Today I woke up to a group text from Kelly, my proctor. She was telling us the clue for a tiny pink lamp hidden somewhere around the campus (whoever found it would earn points for their House). The clue this morning was "I pine to be found," which clearly meant it was in or by a pine tree somewhere (Kelly said that they wanted the first clue to be findable, so they made the clue easy).
In Knot Theory, we first learned a little about sets, then she talked about the history of Knot Theory (because someone had asked the other day). It's actually a very new branch of mathematics, less than a century old, but the basic ideas for it go all the way back to Gauss, around 1800. Halfway through this lesson, we all heard a sudden loud hissing noise. When we looked out the window, we saw that a fire hydrant on the sidewalk had broken and was spraying massive amounts of water fifty yards onto the lawn. Soon enough some workers had fixed it, and we got back to lesson. We only had time to learn about equivalence relations before lunch. I also did my quick presentation on truth tables and put up an example. It was only about a five minute presentation, so it was no big deal.
|These are all tricolorable knots.|
After lunch, we went to the computer lab to play with a knotting program called KnotPlot. Honestly, I prefer drawing my knots by hand. Even if it takes longer and requires more thinking, it seems much more intuitive to me. We went back to the classroom for the last hour to learn about link invariants--properties of link diagrams that remain the same for a link no matter how you deform them with Reidemeister moves. A simple one, the only one we had time for today, is tricolorability. If a link is tricolorable, that means that you can make each strand a color using exactly three colors so that at each crossing, either the three strands that meet there are all the same color, or they're all different colors. We tried some examples in class: for example the unknot (a simple loop) is not tricolorable because there's only one strand, so you can only use one color, not three.

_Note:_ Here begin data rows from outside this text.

Definition calculateFacilityScore (route : Route) (userNeeds : JsMap.t bool) : Q :=
  let facilities_ := orDefault (facilities route) [] in
  let basicFacilities := ["toilet"; "bench"; "water"] in
  let basicScore :=
    fold_left
      (fun sum ty =>
         let count := len (filter (fun f => String.eqb (type f) ty) facilities_) in
         let density := count / Qmax 1 (orElse (distance route) 1000 / 1000) in
         sum + Qmin 1 (density / 2))
      basicFacilities 0 / len basicFacilities in
  let accessibilityScore := calculateFacilityDistribution facilities_ route in
  let personalScore := calculatePersonalFacilityScore facilities_ userNeeds in
  let statusScore := calculateFacilityStatus facilities_ in
  basicScore * 0.3 + accessibilityScore * 0.25 + personalScore * 0.25 + statusScore * 0.2.

Definition calculatePathQuality (route : Route) : Q :=
  let score := 0.5 in
  let surfaceQuality_ := orElse (surfaceQuality route) 0.7 in
  let score := score + surfaceQuality_ * 0.3 in
  let gradient_ := orElse (gradient route) 0.05 in
  let gradientScore := Qmax 0 (1 - gradient_ * 10) in
  let score := score + gradientScore * 0.2 in
  let safety_ := orElse (safety route) 0.8 in
  let score := score + safety_ * 0.3 in
  let scenery_ := orElse (scenery route) 0.6 in
  let score := score + scenery_ * 0.2 in
  Qmin 1 score.

(** [Object.keys(preferences).length === 0].  A flag stored as [false] is
    a key of the object too; the guard it feeds only short-cuts to the
    value the rest of the function computes when nothing is set (see
    [personalPreferenceBody_nothing_set]). *)
Definition no_keys (preferences : Preferences) : bool :=
  match needs preferences, preferredDistance preferences, difficultyLevel preferences,
        interests preferences, preferredDuration preferences with
  | None, None, None, None, None =>
      negb (prioritizeWildlife preferences || weatherSensitive preferences ||
            facilityDependent preferences || prioritizePathQuality preferences)
  | _, _, _, _, _ => false
  end.

(** The truthy value of an optional number, if any. *)
Definition truthyNum (x : option Q) : option Q :=
  match x with
  | Some v => if Qeq_bool v 0 then None else Some v
  | None => None
  end.

Definition truthyStr (x : option string) : option string :=
  match x with
  | Some s => if String.eqb s "" then None else Some s
  | None => None
  end.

At the beginning of the TA-led session, we all heard some thunder, then a few seconds later there was a huge, sudden whoosh, and it was pouring rain. I'm used to rain that builds slowly over the course of a day and starts at a trickle for at least an hour, not this. This was a sudden opening of floodgates. During the worst of it, the air was literally white everywhere that was further than about thirty feet, and branches were being blown off trees and into the windows. I was staring out the window in rapture while this was going on, and one of the boys in my class asked, "Have you never seen rain before? Like, why is this impressive?" (Oh, you have no idea.) And then, five minutes later, it stopped just as suddenly as it had started. (So strange...)
In my Arete class today, I learned passing! I could only really do it with the teacher, because the two other people who know how to juggle don't have really regular timing, but it was incredibly fun! It's so much more interesting to juggle when you also have to think about someone else throwing balls at you, and throwing balls back at them with perfect timing. It really leaves much less leeway, which I think makes it more challenging and exciting. (In the area of clubs, I've progressed to practicing two clubs at once, but I really need to work on getting the spin right--my right hand always gives more spin than my left. Also, juggling clubs is really hard on your back muscles, because they're heavy.)
After Arete was forty minutes of free time, so I took the chance to start searching through pine trees. It took me about twenty minutes, and ten or fifteen failed pine trees, before I finally found the right one. There were lots of tall grasses around its base, and I had to dig through them before I caught the glimpse of neon pink that told me I'd found it. The lamp will be re-hidden every morning after it's found, so I'll have another chance to find it again tomorrow. Wish me luck!